What is being asked: Stop after the line that contains "cmd/diyddns-client/run.go: from what"; until then, restate each line of the entries word for word from the very first.

[Stored items]
(* ===== verification/Agent.v ===== *)
(** * The agent: its configuration, providers and run command

    internal/config/client.go, internal/client/ipdiscovery/httpprovider.go and
    cmd/diyddns-client/run.go: from what is configured and what enrolling
    stored to a discoverer and a signing client, and what the user is told when
    the loop ends.  viper is an argument, as in Config; netip's parser, net/url,
    the CA bundle and the user's configuration directory are parameters. *)

From S2P Require Import Prelude GoLib Schema Integrity Effects ApiCore NetAddr Client JsonText Json JsonFacts Credentials Enroll Logging.
From Stdlib Require Import Ascii.

(** ** config/client.go *)

Record ClientConfig := MkClientConfig {
  cc_URL : string; cc_CABundle : string; cc_LogLevel : string; cc_LogFormat : string;
  cc_Interval : Z; cc_Quorum : Z; cc_AddressFamilies : list string; cc_ProvidersV4 : list string;
  cc_ProvidersV6 : list string }.

Definition clientKeyDefaults : ClientConfig :=
  MkClientConfig EmptyString EmptyString "info" "text" (5 * 60 * second) 2 ["ipv4"; "ipv6"]%string [] [].

(** [file]: a configuration file was named, and whether it could be read;
    [read]: what viper unmarshals from the flags, the environment, the file and
    the defaults. *)
Definition LoadClient (file : option bool) (read : option ClientConfig) : option ClientConfig :=
  match file with Some false => None | _ => read end.

(** ** httpprovider.go *)

Inductive Family := FamilyV4 | FamilyV6.

Definition maxProviderBody : nat := 4096.

Definition familyMatches (a : addr) (family : Family) : bool :=
  match family, a with
  | FamilyV6, V6 _ _ => negb (is_4in6 a)
  | FamilyV6, V4 _ => false
  | FamilyV4, V4 _ => true
  | FamilyV4, V6 _ _ => false
  end.

Definition provider : Type := string * Family.

Definition ProvidersFromURLs (urls : list string) (family : Family) : list provider := (fun u => (u, family)) <$> urls.

Definition defaultURLsV4 : list string := ["https://api.ipify.org"; "https://ipv4.icanhazip.com"; "https://4.ident.me"]%string.
Definition defaultURLsV6 : list string := ["https://api6.ipify.org"; "https://ipv6.icanhazip.com"; "https://6.ident.me"]%string.
Definition DefaultProvidersV4 : list provider := ProvidersFromURLs defaultURLsV4 FamilyV4.
Definition DefaultProvidersV6 : list provider := ProvidersFromURLs defaultURLsV6 FamilyV6.

Section Providers.
Context (answer : string -> HttpAnswer).

  (** [answer]: what the provider's URL answers; the body is read up to its limit. *)
Definition Lookup (p : provider) : option addr :=
    match answer p.1 with
    | NoAnswer => None
    | Answer status body =>
        if negb (status =? 200) then None
        else
          text ← body; a ← parse_addr (trim_space (String.substring 0 maxProviderBody text));
          if familyMatches a p.2 then Some a else None
    end.

  (** The answers that count, in the order of the providers: [discoverFamily] of
      Client.v does not depend on it. *)
Definition lookups (ps : list provider) : list addr := omap Lookup ps.
End Providers.

(** ** run.go *)

Definition buildDiscoverer (rc : ClientConfig) : option (list provider * list provider * Discoverer) :=
  let pick acc fam :=
    match acc with
    | None => None
    | Some (v4, v6) =>
        if str_eq fam "ipv4" then
          Some (Some (if bool_decide (cc_ProvidersV4 rc = []) then DefaultProvidersV4
                      else ProvidersFromURLs (cc_ProvidersV4 rc) FamilyV4), v6)
        else if str_eq fam "ipv6" then
          Some (v4, Some (if bool_decide (cc_ProvidersV6 rc = []) then DefaultProvidersV6
                          else ProvidersFromURLs (cc_ProvidersV6 rc) FamilyV6))
        else None
    end in
  match foldl pick (Some (None, None)) (cc_AddressFamilies rc) with
  | None | Some (None, None) => None
  | Some (v4, v6) =>
      let ps v := default [] v in
      d ← NewDiscoverer (length (ps v4)) (length (ps v6)) (cc_Quorum rc); Some (ps v4, ps v6, d)
  end.

(** The error of the loop as the command reports it: whether the advice to
    enroll again is added.  [rejected] is errors.Is(err, checkin.ErrUnauthorized). *)
Inductive run_result := RunClean | RunFailed | RunAdvised (advice : string).

Definition explainRunError (failed rejected : bool) (serverURL : string) : run_result :=
  if negb failed then RunClean
  else if negb rejected then RunFailed
  else RunAdvised ("Mint a new enrollment code at " ++ serverURL ++ "/devices/new, then run `diyddns-client enroll --server "
                     ++ serverURL ++ " --code <code> --force`").

(** The level, the format and whether the level was not understood. *)
Definition newClientLogger (level format : string) : Z * LogFormat * bool :=
  let f := if str_eq format "json" then FormatJSON else FormatText in
  match level_of_text level with
  | Some l => (l, f, false)
  | None => (0, f, negb (str_eq level EmptyString))
  end.

(** poller.New: the interval the loop runs with. *)
Definition poll_interval (configured : Z) : Z := if configured <=? 0 then 5 * 60 * second else configured.

Section Run.
Context (config_dir : option string) (url_parse : string -> option URL) (read_ca : string -> option string)
        (has_certs : string -> bool).

Record SigningClient := MkSigningClient { sc_baseURL : string; sc_deviceID : string; sc_key : string }.

  (** checkin.NewClient *)
Definition NewSigningClient (baseURL deviceID secretB64 caCertPath : string) : SigningClient + string :=
    let baseURL := trim_slashes baseURL in
    let usable_url := match url_parse baseURL with
      | None => false
      | Some u => (str_eq (u_Scheme u) "http" || str_eq (u_Scheme u) "https") && negb (str_eq (u_Host u) EmptyString)
      end in
    if negb usable_url then inr "checkin: server URL must be http(s)"%string
    else match b64_std_decode secretB64 with
    | None | Some EmptyString => inr "checkin: secret is not valid base64"%string
    | Some key =>
        if str_eq caCertPath EmptyString then inl (MkSigningClient baseURL deviceID key)
        else match read_ca caCertPath with
          | None => inr "checkin: read ca cert"%string
          | Some pem => if has_certs pem then inl (MkSigningClient baseURL deviceID key)
                        else inr "checkin: no certificates"%string
          end
    end.

  (** The command up to the loop, with the server its messages name. *)
Definition newRunCmd (cfg : option ClientConfig) (credFile : option path)
      : CM (SigningClient * (list provider * list provider * Discoverer) * Z * string) :=
    match cfg with
    | None => cfail (ErrMsg "config")
    | Some cfg =>
        match credentials_path config_dir credFile with
        | None => cfail (ErrMsg "credentials: resolve config dir")
        | Some credPath =>
            loaded ← ccatch (Load credPath);
            match loaded with
            | inr e => cfail (if bool_decide (e = CredNotFound) then ErrMsg "no credentials, run enroll first" else e)
            | inl creds =>
                match buildDiscoverer cfg with
                | None => cfail (ErrMsg "run: address families")
                | Some disc =>
                    match NewSigningClient (cr_ServerURL creds) (cr_DeviceID creds) (cr_Secret creds) (cc_CABundle cfg) with
                    | inr msg => cfail (ErrMsg msg)
                    | inl chk => mret (chk, disc, poll_interval (cc_Interval cfg), cr_ServerURL creds)
                    end
                end
            end
        end
    end.
End Run.

(** ** Theorems *)

Lemma Lookup_family answer p a : Lookup answer p = Some a -> familyMatches a p.2 = true.
Proof.
  unfold Lookup. destruct (answer p.1) as [|status body]; [done|]. destruct (negb _); [done|].
  destruct body as [text|]; [|done]. simpl. destruct (parse_addr _) as [a'|]; [|done]. simpl.
  destruct (familyMatches a' p.2) eqn:E; [|done]. by intros [= <-].
Qed.

(** The agent reports an address only in the family it was asked for: whatever
    the providers answer, an address the quorum settles on among the answers of
    one family's providers is of that family, and no IPv4-mapped address passes
    for IPv6. *)
Theorem discovered_family answer urls family quorum order a
  (Hq : 1 <= quorum) (Hr : range_of (lookups answer (ProvidersFromURLs urls family)) order)
  (Hd : discoverFamily quorum (lookups answer (ProvidersFromURLs urls family)) order = Some a) :
  familyMatches a family = true /\ (family = FamilyV6 -> is_4in6 a = false).
Proof.
  apply discoverFamily_spec in Hd as [Hc _]; [|done..].
  assert (a ∈ lookups answer (ProvidersFromURLs urls family)) as Hin.
  { apply count_pos. clear - Hq Hc. lia. }
  unfold lookups in Hin. apply list_elem_of_omap in Hin as (p & Hp & Hl).
  apply Lookup_family in Hl. unfold ProvidersFromURLs in Hp. apply list_elem_of_fmap in Hp as (u & -> & _). simpl in Hl.
  split; [done|]. intros ->. destruct a; [done|]. cbn [familyMatches] in Hl. by apply negb_true_iff in Hl.
Qed.

Lemma trim_slashes_ascii s : all_ascii s = true -> all_ascii (trim_slashes s) = true.
Proof.
  induction s as [|c r IH]; [done|]. cbn [all_ascii trim_slashes]. intros [Hc Hr]%andb_true_iff. specialize (IH Hr).
  destruct (trim_slashes r) as [|d t]; [destruct (Ascii.eqb c "/"); cbn; by rewrite ?Hc|].
  cbn [all_ascii] in *. by rewrite Hc.
Qed.

(** Base64 is ASCII. *)
Lemma b64_value_ascii c v : b64_value c = Some v -> (code c <=? 127) = true.
Proof. unfold b64_value. intros H. apply Z.leb_le. repeat (case_match; [lia|]). done. Qed.

Lemma b64_quantums_ascii s d : b64_quantums s = Some d -> all_ascii s = true.
Proof.
  assert (forall n s d, (String.length s <= n)%nat -> b64_quantums s = Some d -> all_ascii s = true) as H; [|by eapply H].
  clear s d. induction n as [|n IH]; intros s d Hl Hs; [by destruct s; simpl in Hl; [|lia]|].
  destruct s as [|c1 [|c2 [|c3 [|c4 r]]]]; try done. cbn [b64_quantums] in Hs. cbn [String.length] in Hl.
  cbn [all_ascii]. destruct (Ascii.eqb c4 "=") eqn:E4.
  - apply Ascii.eqb_eq in E4 as ->. destruct r; [|done].
    destruct (b64_value c1) eqn:E1; [|done]. destruct (b64_value c2) eqn:E2; [|done].
    rewrite (b64_value_ascii _ _ E1), (b64_value_ascii _ _ E2).
    destruct (Ascii.eqb c3 "=") eqn:E3; [by apply Ascii.eqb_eq in E3 as ->|].
    destruct (b64_value c3) eqn:E3'; [|done]. by rewrite (b64_value_ascii _ _ E3').
  - destruct (b64_value c1) eqn:E1; [|done]. destruct (b64_value c2) eqn:E2; [|done].
    destruct (b64_value c3) eqn:E3; [|done]. destruct (b64_value c4) eqn:E4'; [|done].
    destruct (b64_quantums r) eqn:Er; [|done].
    by rewrite (b64_value_ascii _ _ E1), (b64_value_ascii _ _ E2), (b64_value_ascii _ _ E3), (b64_value_ascii _ _ E4'),
      (IH r _ ltac:(lia) Er).
Qed.

Lemma b64_std_ascii s d : b64_std_decode s = Some d -> all_ascii s = true.
Proof.
  intros H%b64_quantums_ascii. revert H. induction s as [|c r IH]; [done|]. cbn [strip_newlines all_ascii].
  destruct ((code c =? 10) || (code c =? 13)) eqn:E.
  - intros H. rewrite IH by done. apply andb_true_iff. split; [|done]. lia.
  - cbn [all_ascii]. intros [-> H]%andb_true_iff. by apply IH.
Qed.

(** The CA bundle of a configuration: none, or one with certificates. *)
Definition bundle_loads (read_ca : string -> option string) (has_certs : string -> bool) (bundle : string) : Prop :=
  bundle = EmptyString \/ exists pem, read_ca bundle = Some pem /\ has_certs pem = true.

(** What enrolling stored, running uses. *)
Lemma enrolled_runs config_dir url_parse read_ca has_certs fuel params m p cfg disc u w
  (Hp : credentials_path config_dir (ep_credFile params) = Some p)
  (Hok : (finishEnroll config_dir url_parse read_ca has_certs fuel params m w).1 = inl tt)
  (Hquiet : forall q, keeps_file (cw_env w) q)
  (Hdisc : buildDiscoverer cfg = Some disc) (Hca : bundle_loads read_ca has_certs (cc_CABundle cfg))
  (Hascii : all_ascii (ep_server params) = true)
  (Hurl : url_parse (trim_slashes (ep_server params)) = Some u)
  (Hscheme : (u_Scheme u = "http" \/ u_Scheme u = "https")%string) (Hhost : u_Host u <> EmptyString) :
  let w' := (finishEnroll config_dir url_parse read_ca has_certs fuel params m w).2 in
  exists id secret key, server_answered m (trim_slashes (ep_server params)) w w' (MkResult id secret) /\
    usable (MkResult id secret) = true /\ b64_std_decode secret = Some key /\
    (ce_fault (cw_env w) (cw_n w') = false -> key <> EmptyString ->
     (newRunCmd config_dir url_parse read_ca has_certs (Some cfg) (ep_credFile params) w').1 =
     inl (MkSigningClient (trim_slashes (ep_server params)) (to_valid_utf8 id) key, disc, poll_interval (cc_Interval cfg),
       trim_slashes (ep_server params))).
Proof.
  intros w'. pose proof (finishEnroll_saves config_dir url_parse read_ca has_certs fuel params m p w Hp) as Hs.
  unfold cwp, saved in Hs. rewrite Hok in Hs. destruct Hs as ([id secret] & Hu & Hans & Hpub). fold w' in Hpub, Hans.
  destruct (b64_std_decode secret) as [key|] eqn:Hkey.
  2:{ unfold usable in Hu. cbn [er_Secret] in Hu. by rewrite Hkey, andb_false_r in Hu. }
  exists id, secret, key. split; [done|]. split; [done|]. split; [done|]. intros Hf Hne.
  unfold newRunCmd. rewrite Hp. unfold mbind, CM_bind, ccatch.
  assert (ce_fault (cw_env w') (cw_n w') = false) as Hf' by (by rewrite (proj1 Hpub)).
  pose proof (Load_published p _ _ w w' Hpub Hquiet Hf') as Hl.
  destruct (Load p w') as [r w2]. cbn [fst] in Hl. subst r. rewrite Hdisc. unfold NewSigningClient, valid_credentials.
  cbn [cr_ServerURL cr_DeviceID cr_Secret er_DeviceID er_Secret].
  rewrite (to_valid_ascii _ (trim_slashes_ascii _ Hascii)), trim_slashes_idem, Hurl.
  rewrite (to_valid_ascii _ (b64_std_ascii _ _ Hkey)), Hkey.
  apply str_eq_false in Hhost. rewrite Hhost.
  assert ((str_eq (u_Scheme u) "http" || str_eq (u_Scheme u) "https") = true) as ->
    by (by destruct Hscheme as [-> | ->]).
  cbn [negb andb].
  destruct key as [|c key]; [done|].
  destruct Hca as [Hb | (pem & Hpem & Hcerts)]; [by rewrite Hb|]. rewrite Hpem, Hcerts. destruct (str_eq (cc_CABundle cfg) EmptyString); reflexivity.
Qed.

(** ** Witnesses *)

Definition demo_answer (url : string) : HttpAnswer := Answer 200 (Some "192.0.2.7 ").

Lemma discovered_family_witness :
  familyMatches (V4 3221225991) FamilyV4 = true /\ (FamilyV4 = FamilyV6 -> is_4in6 (V4 3221225991) = false).
Proof.
  apply (discovered_family demo_answer defaultURLsV4 FamilyV4 2 [V4 3221225991]);
    [lia| |vm_compute; reflexivity].
  assert (lookups demo_answer (ProvidersFromURLs defaultURLsV4 FamilyV4) =
          [V4 3221225991; V4 3221225991; V4 3221225991]) as -> by (vm_compute; reflexivity).
  split; [apply NoDup_singleton|]. intros a. rewrite !elem_of_cons, elem_of_nil. tauto.
Defined.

Response to this task:
(* ===== verification/Agent.v ===== *)
(** * The agent: its configuration, providers and run command

    internal/config/client.go, internal/client/ipdiscovery/httpprovider.go and
    cmd/diyddns-client/run.go: from what is configured and what enrolling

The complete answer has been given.